Through the first few weeks of the spring regular season, just five Division I HBCU football games have been played.
Others have been postponed or canceled because of either winter storms that battered much of the country or COVID-19 issues within programs.
There isn’t a large enough sample size yet to determine whether the great experiment that is is actually fruitful.
But Alabama State head coach Donald Hill-Eley explained the sport being showcased in February, March and April can be an attractive commodity for football-starved fans who otherwise would have no other outlet to enjoy games when the traditional fall season has concluded.

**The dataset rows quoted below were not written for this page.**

(* ===== verification/ErasureCoding.v ===== *)
(** * Erasure coding ([src/gateway/gateway_ec.c])

    An engine holds its generator matrix; encoding splits an object into data
    fragments and fills the parity fragments; decoding puts data fragments back in
    place.  A fragment buffer is a block of the memory of [Memory.v]. *)
From S2P Require Import Prelude Memory.
From stdpp Require Import options.

Definition GATEWAY_MAX_FRAGMENTS : Z := 20.
Definition GATEWAY_MAX_STRIPE_SIZE : Z := 4 * 1024 * 1024.
Definition GATEWAY_MEDIUM_STRIPE_SIZE : Z := 512 * 1024.

Inductive erasure_coding_policy :=
  | ERASURE_CODING_REPLICATION_2X
  | ERASURE_CODING_REPLICATION_3X
  | ERASURE_CODING_6_PLUS_3
  | ERASURE_CODING_10_PLUS_4.

#[export] Instance erasure_coding_policy_eq_dec : EqDecision erasure_coding_policy.
Proof. solve_decision. Defined.

Record erasure_coding_params := EcParams {
  data_fragments : Z;
  parity_fragments : Z;
  stripe_size : Z
}.

Definition erasure_coding_params_for_policy (policy : erasure_coding_policy) : erasure_coding_params :=
  match policy with
  | ERASURE_CODING_REPLICATION_2X => EcParams 1 1 0
  | ERASURE_CODING_REPLICATION_3X => EcParams 1 2 0
  | ERASURE_CODING_6_PLUS_3 => EcParams 6 3 GATEWAY_MEDIUM_STRIPE_SIZE
  | ERASURE_CODING_10_PLUS_4 => EcParams 10 4 GATEWAY_MAX_STRIPE_SIZE
  end.

Record erasure_coding_engine := EcEngine {
  data_fragment_count : Z;
  parity_fragment_count : Z;
  encode_matrix : list Z
}.

(** The loops that fill the zeroed matrix: the identity, then the parity rows. *)
Definition identity_rows (k : nat) (matrix : list Z) : list Z :=
  foldl (λ matrix i, <[i * k + i := 1%Z]> matrix) matrix (seq 0 k).

Definition parity_row (k i : nat) (matrix : list Z) : list Z :=
  foldl (λ matrix j, <[i * k + j := u8 (Z.land (Z.of_nat ((i - k + 1) * (j + 1))) 0xFF)]> matrix)
    matrix (seq 0 k).

Definition parity_rows (k p : nat) (matrix : list Z) : list Z :=
  foldl (λ matrix i, parity_row k i matrix) matrix (seq k p).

Also read: ‘We’re extremely excited:’ SWAC releases 2021 ESPN spring football television schedule
“For a lot of our fans, you have golf and baseball and all these things going, but it kind of gives you that spring setting that I guess the country has been trying to find for years,” said Hill-Eley when asked about the possibility of football being a permanent spring sport during the SWAC coaches press conference on Monday.
During SWAC Media Days in January, league commissioner Charles McClelland said its current deal with ESPN — one that features 16 conference contests on ESPN3 and ESPNU in 2021 — would only help the conference enhance its brand even further without competition from the FBS or NFL.
“We understand our value and we understand our worth,” McClelland said then. “We’re going to start to demand that our value and our worth be respected and entities understand that.”
Hill-Eley, whose team will be featured in four nationally-televised games in the shortened six-game spring schedule, said the conference’s ESPN agreement fills in the gap during what he described as a “dead period” in the sports calendar and expands the possibility for additional revenue opportunities if the pandemic is able to be controlled.
“The pluses of the revenue streams and everything that can come in spring football is definitely a win, and I think a lot of commissioners and a lot of folks will probably look at that to see how you can make that happen,” he said. “But the opportunities and the revenues that can be generated in the spring will probably never be matched in the fall.”